The ability to communicate and listen clearly, concisely and coherently takes years of practice. Practicing these skills will not only improve your communication skills, but also improve your business results, and the quality of your life.
Time – Can You Ever Get Enough?
Whether you own a business or work for someone who does, you have probably experienced the “never enough time” phenomenon. When I worked in the high tech world, the saying was always that there was never enough time to do it right, but always plenty of time to go back and fix it later. This practice was also known as using the customers for beta testing.
If we want our businesses and ourselves to thrive, then we must take the time to do things right. We must also be focused on doing the right things. Stephen Covey, in his book “The 7 Habits of Highly Effective People” offers a powerful tool, the matrix based on Urgency vs. Importance to achieve both of these goals.
In this matrix, Quadrant 2, is a set of activities in a business, or your life, that are Not Urgent, but are Important – this quadrant is the Zone. The Zone is that place where you set aside all the busy work of the day and focus on the things that are truly important for the long-term success of your business and your life. These are activities like planning, strategy, learning and cultivating relationships.
So how do we get in The Zone? First and foremost, you have to make a conscious decision to go there. It will not happen naturally, because these tasks are not urgent, they are not in your face demanding attention! When was the last time your most important client called you up and demanded that you get to work on your budget? Probably never, but when was the last time a client complained that you didn’t have the right parts in stock, or that you delivered her order a week late? Did you take the time to tell them that earlier this year you failed to budget for sufficient stock, or that you failed to plan the replacement of that machine that you knew was on its last legs?
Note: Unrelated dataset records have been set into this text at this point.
Lemma plain_change nowMs op r : counts op = false -> record_change r (apply_op nowMs op r).
Proof.
  intros Hc. destruct op; try discriminate; cbn [apply_op]; try (apply on_session_change; by intros s s' [= <-]).
  - unfold attachClientIfIncarnation. destruct (map_get _ _); [|by left]. destruct expected; [|by left].
    case_match; [by left|]. apply on_session_change. by intros s' s'' [= <-].
  - apply on_session_change. intros s s'. cbv zeta. destruct (other_owner _ _), force; try done; by intros [= <-].
  - unfold getSnapshot. destruct (map_get sessionId (hr_sessions r)) as [s|] eqn:E; [|by left]. by eapply (rc_kept _ _ sessionId s).
Qed.

(** ** Input counters *)

(** Session [id] is at input [n] of epoch [e]. *)
Definition at_point (r : SessionHostRegistry) (id e : string) (n : Z) : Prop :=
  exists s, map_get id (hr_sessions r) = Some s /\ sr_inputEpoch (rs_record s) = Some e /\ sr_inputSeq (rs_record s) = Some n.

Definition minted (r : SessionHostRegistry) (e : string) : Prop :=
  exists k, e = epoch_name (hr_lifetimeId r) k /\ k <= hr_epochCounter r.

Record reg_ok (r : SessionHostRegistry) : Prop := {
  rk_points : forall id s, map_get id (hr_sessions r) = Some s -> exists e n, at_point r id e n /\ minted r e;
  rk_distinct : forall id id' e n n', at_point r id e n -> at_point r id' e n' -> id = id' }.

Definition inputs_of (id : string) (ops : list (Z * Op)) : Z :=
  Z.of_nat (length (List.filter (fun o => match o.2 with Op_input s => bool_decide (s = id) | _ => false end) ops)).

(** A registry after some operations: epochs are not reused, and a session that
    is in an old epoch was in it before, [inputs] inputs ago. *)
Record later (r r' : SessionHostRegistry) (inputs : string -> Z) : Prop := {
  lt_lifetime : hr_lifetimeId r' = hr_lifetimeId r;
  lt_counter : hr_epochCounter r <= hr_epochCounter r';
  lt_before : forall id e n', at_point r' id e n' -> minted r e -> exists n, at_point r id e n /\ n + inputs id <= n' }.

Lemma epoch_inj l a b : epoch_name l a = epoch_name l b -> a = b.
Proof. intros H. unfold epoch_name in H. apply (inj (String.append l)), (inj (String.append ":")) in H. by apply (inj pretty) in H. Qed.

Lemma later_trans r r1 r2 i j :
  reg_ok r -> later r r1 i -> later r1 r2 j -> later r r2 (fun id => i id + j id).
Proof.
  intros _ [L1 C1 B1] [L2 C2 B2]. split; [congruence|lia|]. intros id e n' Hp Hm.
  destruct (B2 id e n' Hp) as (n1 & Hp1 & H1).
  { destruct Hm as (k & -> & Hk). exists k. rewrite L1. split; [done|lia]. }
  destruct (B1 id e n1 Hp1 Hm) as (n & Hp0 & H0). exists n. split; [done|lia].
Qed.

(** One session is set: it goes on in its epoch, or starts a new one. *)
Section SetOne.
Context (r : SessionHostRegistry) (id : string) (s' : SessionRuntimeState).
Hypothesis Hr : reg_ok r.

Lemma set_point k e n r' :
  hr_sessions r' = map_set id s' (hr_sessions r) ->
  at_point r' k e n <-> (if decide (k = id) then sr_inputEpoch (rs_record s') = Some e /\ sr_inputSeq (rs_record s') = Some n
                         else at_point r k e n).
Proof.
  intros E. unfold at_point. rewrite E, map_get_set. case_decide; [|done]. split.
  - by intros (s & [= <-] & ? & ?).
  - intros [? ?]. by exists s'.
Qed.

Lemma continue_later e n n' c r' :
  at_point r id e n -> sr_inputEpoch (rs_record s') = Some e -> sr_inputSeq (rs_record s') = Some n' -> n + c <= n' -> 0 <= c ->
  r' = set_session id s' r ->
  reg_ok r' /\ later r r' (fun k => if decide (k = id) then c else 0).
Proof.
  intros Hp He Hs Hn Hc ->. pose proof (fun k e n => set_point k e n (set_session id s' r) eq_refl) as Hset.
  destruct Hr as [Hpts Hd]. assert (Hm : minted r e).
  { destruct Hp as (s & Hg & Ee & _). destruct (Hpts id s Hg) as (e1 & n1 & (s1 & Hg1 & Ee1 & _) & Hm). congruence. }
  assert (Hpoint : forall k e2 n2, at_point (set_session id s' r) k e2 n2 -> exists n1, at_point r k e2 n1 /\ n1 + (if decide (k = id) then c else 0) <= n2).
  { intros k e2 n2 H. apply Hset in H. destruct (decide (k = id)) as [->|]; [|exists n2; split; [done|lia]].
    destruct H as [E1 E2]. exists n. rewrite He in E1. rewrite Hs in E2. injection E1 as <-. injection E2 as <-. by split. }
  split; [split|split; [done|cbn; lia|]].
  - intros k s Hg. cbn in Hg. rewrite map_get_set in Hg. case_decide as Hk.
    + subst k. exists e, n'. split; [|done]. apply Hset. by rewrite decide_True.
    + destruct (Hpts k s Hg) as (e1 & n1 & Hp1 & Hm1). exists e1, n1. split; [|done]. apply Hset. by rewrite decide_False.
  - intros k k' e2 n2 n3 H2 H3. destruct (Hpoint _ _ _ H2) as (? & ? & _), (Hpoint _ _ _ H3) as (? & ? & _). by eapply Hd.
  - intros k e2 n2 H _. by apply Hpoint.
Qed.

Lemma mint_later n r' :
  let m := mintInputEpoch r in
  sr_inputEpoch (rs_record s') = Some m.1 -> sr_inputSeq (rs_record s') = Some n -> r' = set_session id s' m.2 ->
  forall c, reg_ok r' /\ later r r' (fun k => if decide (k = id) then c else 0).
Proof.
  intros m He Hs -> c. pose proof (fun k e n => set_point k e n (set_session id s' m.2) eq_refl) as Hset.
  destruct Hr as [Hpts Hd].
  assert (Hmint : minted (set_session id s' m.2) m.1) by (exists (hr_epochCounter r + 1); by split).
  assert (Hnew : ~ minted r m.1) by (intros (k & E%epoch_inj & Hk); lia).
  assert (Hold : forall e, minted r e -> minted (set_session id s' m.2) e) by (intros e (k & -> & Hk); exists k; split; [done|cbn; lia]).
  assert (Hat : forall k e n, at_point r k e n -> minted r e).
  { intros k e n1 (s & Hg & Ee & _). destruct (Hpts k s Hg) as (e1 & n2 & (s1 & Hg1 & Ee1 & _) & Hm). congruence. }
  split; [split|split; [done|cbn; lia|]].
  - intros k s Hg. cbn in Hg. rewrite map_get_set in Hg. case_decide as Hk.
    + subst k. exists m.1, n. split; [|done]. apply Hset. by rewrite decide_True.
    + destruct (Hpts k s Hg) as (e1 & n1 & Hp1 & Hm1). exists e1, n1. split; [|by apply Hold]. apply Hset. by rewrite decide_False.
  - intros k k' e n2 n3 H2 H3. apply Hset in H2, H3.
    destruct (decide (k = id)) as [->|], (decide (k' = id)) as [->|]; try done.
    + destruct H2 as [E _]. rewrite He in E. injection E as <-. by apply Hat in H3.
    + destruct H3 as [E _]. rewrite He in E. injection E as <-. by apply Hat in H2.
    + by eapply Hd.
  - intros k e n2 H Hm. apply Hset in H. destruct (decide (k = id)); [|exists n2; split; [done|lia]].
    destruct H as [E _]. rewrite He in E. by injection E as <-.
Qed.
End SetOne.

Lemma later_weaken r r' f g : (forall id, g id <= f id) -> later r r' f -> later r r' g.
Proof.
  intros Hg [L C B]. split; [done|done|]. intros id e n' Hp Hm. destruct (B id e n' Hp Hm) as (n & Hn & Hle).
  exists n. split; [done|]. specialize (Hg id). lia.
Qed.

Lemma later_refl r : later r r (fun _ => 0).
Proof. split; [done|done|]. intros id e n' Hp _. exists n'. split; [done|lia]. Qed.

Lemma point_of r id s : reg_ok r -> map_get id (hr_sessions r) = Some s ->
  exists e n, at_point r id e n /\ sr_inputEpoch (rs_record s) = Some e /\ sr_inputSeq (rs_record s) = Some n.
Proof.
  intros [Hp _] Hg. destruct (Hp id s Hg) as (e & n & (s' & Hg' & He & Hn) & _). rewrite Hg in Hg'. injection Hg' as <-.
  exists e, n. split_and!; [by exists s|done|done].
Qed.

Lemma counter_step seq_of c id r :
  reg_ok r -> (forall n, seq_of (Some n) = n + c) -> 0 <= c ->
  let r' := match with_counter seq_of id r with inl _ => r | inr (r', _) => r' end in
  reg_ok r' /\ later r r' (fun k => if decide (k = id) then c else 0).
Proof.
  intros Hr Hq Hc. unfold with_counter. destruct (map_get id (hr_sessions r)) as [s|] eqn:Hg; cbn.
  - destruct (point_of r id s Hr Hg) as (e & n & Hp & He & Hn). unfold counting. rewrite He, Hn.
    eapply (continue_later r id _ Hr e n (n + c) c); [exact Hp|..|reflexivity]; cbn; [done|by rewrite Hq|lia|lia].
  - split; [done|]. split; [done|done|]. intros k e n' Hp _. exists n'. split; [done|].
    destruct (decide (k = id)) as [->|]; [|lia]. destruct Hp as (s & Hs & _). congruence.
Qed.

Lemma restore_step record snap r :
  reg_ok r -> exists c, 0 <= c /\ reg_ok (restoreSession record snap r)
    /\ later r (restoreSession record snap r) (fun k => if decide (k = sr_sessionId record) then c else 0).
Proof.
  intros Hr. exists 0. split; [done|]. unfold restoreSession. destruct (same_lifetime _ _ _) eqn:E.
  - unfold same_lifetime in E. destruct (map_get _ (hr_sessions r)) as [s|] eqn:Hg; [|done]. cbn in E. breflect.
    destruct (point_of r _ s Hr Hg) as (e & n & Hp & He & Hn).
    eapply (continue_later r _ _ Hr e n (nullish (sr_inputSeq record) 0) 0); [exact Hp|..|reflexivity]; cbn; [congruence|done| |lia].
    match goal with H : nullish _ _ <= _ |- _ => rewrite Hn in H; cbn in H end. lia.
  - eapply (mint_later r _ _ Hr); [..|reflexivity]; reflexivity.
Qed.

Lemma delete_step id r : reg_ok r -> reg_ok (deleteSession id r) /\ later r (deleteSession id r) (fun _ => 0).
Proof.
  intros [Hp Hd]. assert (Hsub : forall k e n, at_point (deleteSession id r) k e n -> at_point r k e n).
  { intros k e n (s & Hg & H). cbn in Hg. rewrite get_delete in Hg. case_decide; [done|]. by exists s. }
  split; [split|split; [done|cbn; lia|]].
  - intros k s Hg. assert (Hg' := Hg). cbn in Hg'. rewrite get_delete in Hg'. case_decide; [done|].
    destruct (Hp k s Hg') as (e & n & (s' & Hs' & He & Hn) & Hm). exists e, n. split; [|done]. exists s. by simplify_eq.
  - intros k k' e n n' H1 H2. eapply Hd; by apply Hsub.
  - intros k e n' H _. exists n'. split; [by apply Hsub|lia].
Qed.

Lemma op_step nowMs op r :
  reg_ok r -> reg_ok (apply_op nowMs op r) /\ later r (apply_op nowMs op r) (fun id => inputs_of id [(nowMs, op)]).
Proof.
  intros Hr.
  assert (Hw : forall f r', (forall id, inputs_of id [(nowMs, op)] <= f id) -> reg_ok r' /\ later r r' f ->
    reg_ok r' /\ later r r' (fun id => inputs_of id [(nowMs, op)])).
  { intros f r' Hf [H1 H2]. split; [done|]. by eapply later_weaken. }
  destruct (counts op) eqn:Hc.
  2: { assert (Hi : forall id, inputs_of id [(nowMs, op)] = 0) by (by destruct op).
       destruct (plain_change nowMs op r Hc) as [->|id s s' Hg -> Hq He].
       - apply (Hw (fun _ => 0)); [intros; by rewrite Hi|]. split; [done|apply later_refl].
       - destruct (point_of r id s Hr Hg) as (e & n & Hp & Ee & En).
         apply (Hw (fun k => if decide (k = id) then 0 else 0)); [intros; rewrite Hi; by case_decide|].
         apply (continue_later r id s' Hr e n n 0); [exact Hp|congruence|congruence|lia|lia|reflexivity]. }
  destruct op; try discriminate; cbn [apply_op].
  - apply (Hw (fun k => if decide (k = if truthy_str (cs_sessionId payload) then nullish (cs_sessionId payload) "" else uuid) then 0 else 0)).
    { intros k. by case_decide. }
    unfold createSession. cbv zeta. set (id := if truthy_str _ then _ else _). destruct (has_key id (hr_sessions r)).
    { split; [done|]. eapply later_weaken, later_refl. intros k. by case_decide. }
    destruct (buildRuntimeKey _ _) as [key|]; [|split; [done|]; eapply later_weaken, later_refl; intros k; by case_decide].
    cbn. eapply (mint_later r id _ Hr); [..|reflexivity]; reflexivity.
  - destruct (restore_step record snap r Hr) as (c & Hc0 & H). eapply Hw; [|exact H]. intros k. cbn. case_decide; done.
  - eapply Hw; [|apply (counter_step (fun seq => nullish seq 0 + 1) 1 sessionId r Hr); [done|lia]].
    intros k. unfold inputs_of. cbn. destruct (decide (k = sessionId)) as [->|Hne].
    + by rewrite bool_decide_true.
    + by rewrite bool_decide_false by congruence.
  - eapply Hw; [|apply (counter_step (fun seq => nullish seq 0) 0 sessionId r Hr); [intros; cbn; lia|lia]].
    intros k. cbn. by case_decide.
  - eapply Hw; [|by apply delete_step]. done.
Qed.

Lemma inputs_cons id o ops : inputs_of id (o :: ops) = inputs_of id [o] + inputs_of id ops.
Proof. unfold inputs_of. cbn. case_match; cbn; lia. Qed.

Lemma ops_step ops r : reg_ok r -> reg_ok (apply_ops ops r) /\ later r (apply_ops ops r) (fun id => inputs_of id ops).
Proof.
  revert r. induction ops as [|[t op] ops IH]; intros r Hr; [split; [done|apply later_refl]|]. cbn [apply_ops fold_left fst snd].
  destruct (op_step t op r Hr) as [Hr1 Hl1]. destruct (IH _ Hr1) as [Hr2 Hl2]. split; [exact Hr2|].
  eapply later_weaken; [|exact (later_trans _ _ _ _ _ Hr Hl1 Hl2)]. intros id. cbn beta. by rewrite inputs_cons.
Qed.

Lemma new_registry_ok lifetimeId : reg_ok (new_registry lifetimeId).
Proof. split; [done|]. by intros id id' e n n' (s & Hs & _). Qed.

(** Positions in the input stream: when a session is at input [n] of an epoch,
    and after more operations some session is in that epoch, it is the same
    session, and every input it accepted meanwhile is counted; so at an equal
    position no input came in between. *)
Theorem same_point lifetimeId before ops id id' e n n' :
  at_point (apply_ops before (new_registry lifetimeId)) id e n ->
  at_point (apply_ops ops (apply_ops before (new_registry lifetimeId))) id' e n' ->
  id' = id /\ n + inputs_of id ops <= n'.
Proof.
  intros Hp Hp'. destruct (ops_step before _ (new_registry_ok lifetimeId)) as [Hr _].
  destruct (ops_step ops _ Hr) as [_ [_ _ Hb]]. destruct Hr as [Hpts Hd].
  assert (Hm : minted (apply_ops before (new_registry lifetimeId)) e).
  { destruct Hp as (s & Hg & He & _). destruct (Hpts id s Hg) as (e1 & n1 & (s1 & Hg1 & He1 & _) & Hm). congruence. }
  destruct (Hb id' e n' Hp' Hm) as (n0 & Hp0 & Hle). pose proof (Hd _ _ _ _ _ Hp0 Hp) as ->. split; [done|].
  destruct Hp as (s & Hg & _ & Hn), Hp0 as (s0 & Hg0 & _ & Hn0). simplify_eq. lia.
Qed.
This is one of the hardest things for my clients to see, they are constantly in the “urgency” quadrant, specifically because they don’t spend enough time in the zone. Every day I hear about how overwhelmed they are, because of all the urgent daily demands. Getting in the Zone takes practice in order to become a habit. Here are some tips for how to do so.
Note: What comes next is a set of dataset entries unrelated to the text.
Inductive SelfCheckStatus : Set := sc_passed | sc_failed | sc_skipped_not_configured | sc_skipped_infra_error | sc_unavailable.
#[global] Instance SelfCheckStatus_eq_dec : EqDecision SelfCheckStatus.
Proof. solve_decision. Defined.

Record StageArtifacts : Set := { sa_diff : list string; sa_selfCheck : list string; sa_verdict : list string }.

Record MeshTaskStageState : Set := {
  ss_phase : MeshStagePhase; ss_round : Z; ss_selfCheckBounces : Z; ss_startedAt : string; ss_phaseSince : string;
  ss_baseSha : string; ss_stageHeads : list MeshStageHead; ss_reviewTaskIds : list string;
  ss_lastVerdict : option MeshReviewVerdict; ss_openFindingIds : list string; ss_artifacts : StageArtifacts;
  ss_reviewerSessionId : option string; ss_independenceUsed : option MeshStageIndependenceUsed;
  ss_handledAttemptIds : option (list string); ss_reviewerFailures : option Z; ss_extraRevisions : option Z;
  ss_blockedReason : option MeshStageBlockedReason; ss_blockedDetail : option string;
  ss_openFindings : option (list SlimFinding); ss_openNits : option (list SlimFinding);
  ss_selfCheck : option SelfCheckStatus; ss_findingsFixed : option Z; ss_originalMessage : option string;
  ss_workerArtifactIds : option (list string); ss_reviewFingerprint : option string;
  ss_reviewFingerprintUnavailable : option bool; ss_released : option bool }.

Record MeshReviewFinding : Set := {
  fd_id : string; fd_severity : MeshFindingSeverity; fd_category : MeshFindingCategory; fd_file : option string;
  fd_line : option Z; fd_claim : string; fd_evidence : string; fd_suggestedFix : option string }.

Record MeshPriorFindingStatusEntry : Set := { pr_id : string; pr_status : MeshPriorFindingStatus; pr_note : option string }.

Record MeshTestRun : Set := { tr_command : string; tr_exit : Z; tr_passed : option Z; tr_failed : option Z; tr_note : option string }.

Record MeshReviewReport : Set := {
  rv_verdict : MeshReviewVerdict; rv_findings : list MeshReviewFinding; rv_priorFindings : option (list MeshPriorFindingStatusEntry);
  rv_checked : list string; rv_notChecked : list string; rv_testsRun : option (list MeshTestRun) }.

Record MeshFindingResponse : Set := { rp_id : string; rp_response : MeshFindingResponseKind; rp_note : string }.

Definition isBlockingSeverity (severity : MeshFindingSeverity) : bool :=
  match severity with sev_blocking | sev_major => true | _ => false end.

(** [makeGuard]: the member of a vocabulary that a value spells. *)
Definition read_member {A} `{Vocabulary A} (v : DVal) : option A :=
  match v with D_str s => List.find (fun m => bool_decide (spelling m = s)) members | _ => None end.

(** ** Plans *)

Record StagePlanDefaultsInput : Set := { pd_taskMode : option string; pd_difficulty : option string; pd_readonly : option bool }.

Inductive PlanError : Set :=
  | Pe_not_eligible | Pe_shape | Pe_unknown_key (key : string) | Pe_max_revisions | Pe_independence.

Definition defaultStagePlan : MeshTaskStagePlan :=
  {| sp_maxRevisions := STAGE_DEFAULT_MAX_REVISIONS; sp_independence := ind_fresh_session_ok |}.

Definition isStageEligibleTask (task : StagePlanDefaultsInput) : bool :=
  negb (opt_true (pd_readonly task)) && bool_decide (nullish (pd_taskMode task) "code_change" = "code_change").

Definition defaultsOnFor (task : StagePlanDefaultsInput) : bool :=
  isStageEligibleTask task
  && (bool_decide (pd_difficulty task = Some "medium") || bool_decide (pd_difficulty task = Some "difficult")).

(** [??] on the values of an object. *)
Definition dval_or (a b : DVal) : DVal := match a with D_undefined | D_null => b | _ => a end.

Definition plan_keys : list string := ["max_revisions"; "maxRevisions"; "independence"].

(** No plan: the task is not reviewed. *)
Definition resolveStagePlan (raw : DVal) (task : StagePlanDefaultsInput) (defaultOn : option bool) : PlanError + option MeshTaskStagePlan :=
  let eligible := isStageEligibleTask task in
  match raw with
  | D_undefined | D_null => inr (if nullish defaultOn true && defaultsOnFor task then Some defaultStagePlan else None)
  | D_bool false => inr None
  | D_bool true => if eligible then inr (Some defaultStagePlan) else inl Pe_not_eligible
  | D_obj fs =>
      match List.find (fun k => bool_decide (k ∉ plan_keys)) (map fst fs) with
      | Some k => inl (Pe_unknown_key k)
      | None =>
          if negb eligible then inl Pe_not_eligible
          else
            match match dval_or (field fs "max_revisions") (field fs "maxRevisions") with
                  | D_undefined => Some STAGE_DEFAULT_MAX_REVISIONS
                  | D_num n => if (0 <=? n) && (n <=? STAGE_MAX_REVISIONS_LIMIT) then Some n else None
                  | _ => None
                  end with
            | None => inl Pe_max_revisions
            | Some maxRevisions =>
                match field fs "independence" with
                | D_undefined => inr (Some {| sp_maxRevisions := maxRevisions; sp_independence := ind_fresh_session_ok |})
                | v => match read_member v with
                       | Some m => inr (Some {| sp_maxRevisions := maxRevisions; sp_independence := m |})
                       | None => inl Pe_independence
                       end
                end
            end
      end
  | _ => inl Pe_shape
  end.

(** ** Reports *)

Inductive ValidationMessage : Set :=
  | Vm_shape | Vm_too_many | Vm_too_long | Vm_too_few | Vm_unknown_field | Vm_not_listed | Vm_required | Vm_duplicate_id
  | Vm_needs_blocking | Vm_carries_blocking | Vm_missing_prior.

Record StageValidationError : Set := { ve_field : string; ve_message : ValidationMessage }.

Definition err (f : string) (m : ValidationMessage) : list StageValidationError := [{| ve_field := f; ve_message := m |}].
Definition err_if (b : bool) (f : string) (m : ValidationMessage) : list StageValidationError := if b then err f m else [].

(** [str(value)]. *)
Definition str_of (value : DVal) : string := match value with D_str s => js_trim s | _ => "" end.

(** [longer s n]: more than [n] characters. *)
Definition longer (s : string) (n : nat) : bool := (n <? String.length s)%nat.
Definition blank (s : string) : bool := bool_decide (s = "").

Definition unknown_keys (prefix : string) (known : list string) (fs : Row) : list StageValidationError :=
  flat_map (fun k => err_if (bool_decide (k ∉ known)) (prefix ++ "." ++ k) Vm_unknown_field) (map fst fs).

Definition validateStringList (value : DVal) (f : string) (max maxChars minItems : nat) : list StageValidationError * list string :=
  match value with
  | D_arr l =>
      let texts := List.filter (fun t => negb (blank t)) (map str_of l) in
      let out := List.filter (fun t => negb (longer t maxChars)) texts in
      ((err_if (max <? length l)%nat f Vm_too_many
        ++ flat_map (fun _ => err f Vm_too_long) (List.filter (fun t => longer t maxChars) texts)
        ++ err_if (length out <? minItems)%nat f Vm_too_few)%list, out)
  | _ => (err f Vm_shape, [])
  end.

Record ReviewValidationContext : Set := { vc_round : Z; vc_priorOpenBlockingIds : option (list string) }.

Definition element (at_ : string) (i : nat) : string := at_ ++ "[" ++ pretty i ++ "]".

(** The trimmed text of an optional field. *)
Definition optional_text (v : DVal) : option string := match v with D_undefined => None | _ => Some (str_of v) end.
Definition nonblank (o : option string) : option string := if truthy_str o then o else None.

Definition finding_keys : list string := ["id"; "severity"; "category"; "file"; "line"; "claim"; "evidence"; "suggestedFix"].

Definition required_text (s f : string) (max : nat) : list StageValidationError :=
  if blank s then err f Vm_required else err_if (longer s max) f Vm_too_long.

(** One finding: its errors, the finding when its required fields are readable,
    and the ids seen so far. *)
Definition validate_finding (at_ : string) (seen : list string) (v : DVal)
    : list StageValidationError * option MeshReviewFinding * list string :=
  match v with
  | D_obj fs =>
      let id := str_of (field fs "id") in
      let bad_id := blank id || longer id REVIEW_FINDING_ID_MAX_CHARS in
      let severity : option MeshFindingSeverity := read_member (field fs "severity") in
      let category : option MeshFindingCategory := read_member (field fs "category") in
      let claim := str_of (field fs "claim") in
      let evidence := str_of (field fs "evidence") in
      let fix_ := optional_text (field fs "suggestedFix") in
      let errors := (unknown_keys at_ finding_keys fs
        ++ (if bad_id then err (at_ ++ ".id") Vm_required else err_if (bool_decide (id ∈ seen)) (at_ ++ ".id") Vm_duplicate_id)
        ++ err_if (negb (present severity)) (at_ ++ ".severity") Vm_not_listed
        ++ err_if (negb (present category)) (at_ ++ ".category") Vm_not_listed
        ++ required_text claim (at_ ++ ".claim") REVIEW_CLAIM_MAX_CHARS
        ++ required_text evidence (at_ ++ ".evidence") REVIEW_EVIDENCE_MAX_CHARS
        ++ err_if (longer (nullish fix_ "") REVIEW_FIX_MAX_CHARS) (at_ ++ ".suggestedFix") Vm_too_long
        ++ err_if (match field fs "file" with D_undefined | D_str _ => false | _ => true end) (at_ ++ ".file") Vm_shape
        ++ err_if (match field fs "line" with D_undefined => false | D_num n => n <? 1 | _ => true end) (at_ ++ ".line") Vm_shape)%list in
      let finding :=
        match severity, category with
        | Some severity, Some category =>
            if blank id || blank claim || blank evidence then None
            else Some {| fd_id := id; fd_severity := severity; fd_category := category;
                         fd_file := nonblank (match field fs "file" with D_str s => Some (js_trim s) | _ => None end);
                         fd_line := match field fs "line" with D_num n => Some n | _ => None end;
                         fd_claim := claim; fd_evidence := evidence; fd_suggestedFix := nonblank fix_ |}
        | _, _ => None
        end in
      (errors, finding, if bad_id || bool_decide (id ∈ seen) then seen else (seen ++ [id])%list)
  | _ => (err at_ Vm_shape, None, seen)
  end.

Fixpoint validate_findings (at_ : string) (i : nat) (seen : list string) (l : list DVal) : list StageValidationError * list MeshReviewFinding :=
  match l with
  | [] => ([], [])
  | v :: rest =>
      let '(errors, finding, seen) := validate_finding (element at_ i) seen v in
      let '(errors', findings) := validate_findings at_ (S i) seen rest in
      ((errors ++ errors')%list, match finding with Some f => f :: findings | None => findings end)
  end.

(** Elements that are checked one by one. *)
Fixpoint validate_each {A} (one : string -> DVal -> list StageValidationError * option A) (at_ : string) (i : nat) (l : list DVal)
    : list StageValidationError * list A :=
  match l with
  | [] => ([], [])
  | v :: rest =>
      let '(errors, x) := one (element at_ i) v in
      let '(errors', xs) := validate_each one at_ (S i) rest in
      ((errors ++ errors')%list, match x with Some x => x :: xs | None => xs end)
  end.

Definition validate_prior (at_ : string) (v : DVal) : list StageValidationError * option MeshPriorFindingStatusEntry :=
  match v with
  | D_obj fs =>
      let id := str_of (field fs "id") in
      let status := read_member (field fs "status") in
      let note := optional_text (field fs "note") in
      ((unknown_keys at_ ["id"; "status"; "note"] fs ++ err_if (blank id) (at_ ++ ".id") Vm_required
        ++ err_if (negb (present status)) (at_ ++ ".status") Vm_not_listed
        ++ err_if (longer (nullish note "") REVIEW_NOTE_MAX_CHARS) (at_ ++ ".note") Vm_too_long)%list,
       match status with
       | Some status => if blank id then None else Some {| pr_id := id; pr_status := status; pr_note := nonblank note |}
       | None => None
       end)
  | _ => (err at_ Vm_shape, None)
  end.

Definition bad_count (v : DVal) : bool := match v with D_undefined => false | D_num n => n <? 0 | _ => true end.
Definition count_of (v : DVal) : option Z := match v with D_num n => Some n | _ => None end.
Put it on your calendar on a regular basis
Scheduling time for planning activities is probably the best and maybe the only way to ensure that they get done. You should spend 20% of your time in Zone activities, but that doesn’t necessarily have to be weekly, it could be on a monthly or quarterly basis. One way is to allocate 4 hours per week to planning (medium-long term, not short term), an additional 8 hours per month, perhaps a couple of half-day sessions, and then an additional 16 hours per quarter, perhaps in an off-site session or two.
Establish a system for accountability
To help you reinforce the need and the habit. This can take the form of a coach, an accountability partner, a mastermind group, a partner, a spouse or any other person that you will feel accountable to for following through. Be sure that they know to ask you when you are allocating your time, and how you intend to spend it. Be sure that you have deliverables to them for the output of your planning, then review and discuss it with them.
Break up the work and the time into proper-sized chunks
Some people work best in 30-45 minute bursts, other prefer 2 hour chunks of time. Pay attention to your own attention span and work style and allocate the most efficient periods of time for you to get your work done. Break up the work into properly sized chunks so that you can accomplish something meaningful in each time period. Know yourself, and when you set aside your Zone time, make sure the chunks of time will be most effective for you.
Pick the right time of day for your Zone activities
In every business and for every person, there are times of day or days of the week that are better or worse than others. If you know that Monday mornings are always crazy, don’t allocate any Zone time for Mondays. You also know your own daily cycles, so be sure to schedule your Zone time at a time of day that is best for the type of thinking you will be doing – creative out of the box brainstorming or detailed number-crunching.
If you want your business to be a long term success, it takes this kind of intentional disciplined planning. Success rarely happens by mistake, so be sure that you are always planning for success, not just this week, but for the next decade.
If you want to really learn how to get into the Zone, come to my TimeWise workshop Friday June 17, 2016 11:30 – 1:00.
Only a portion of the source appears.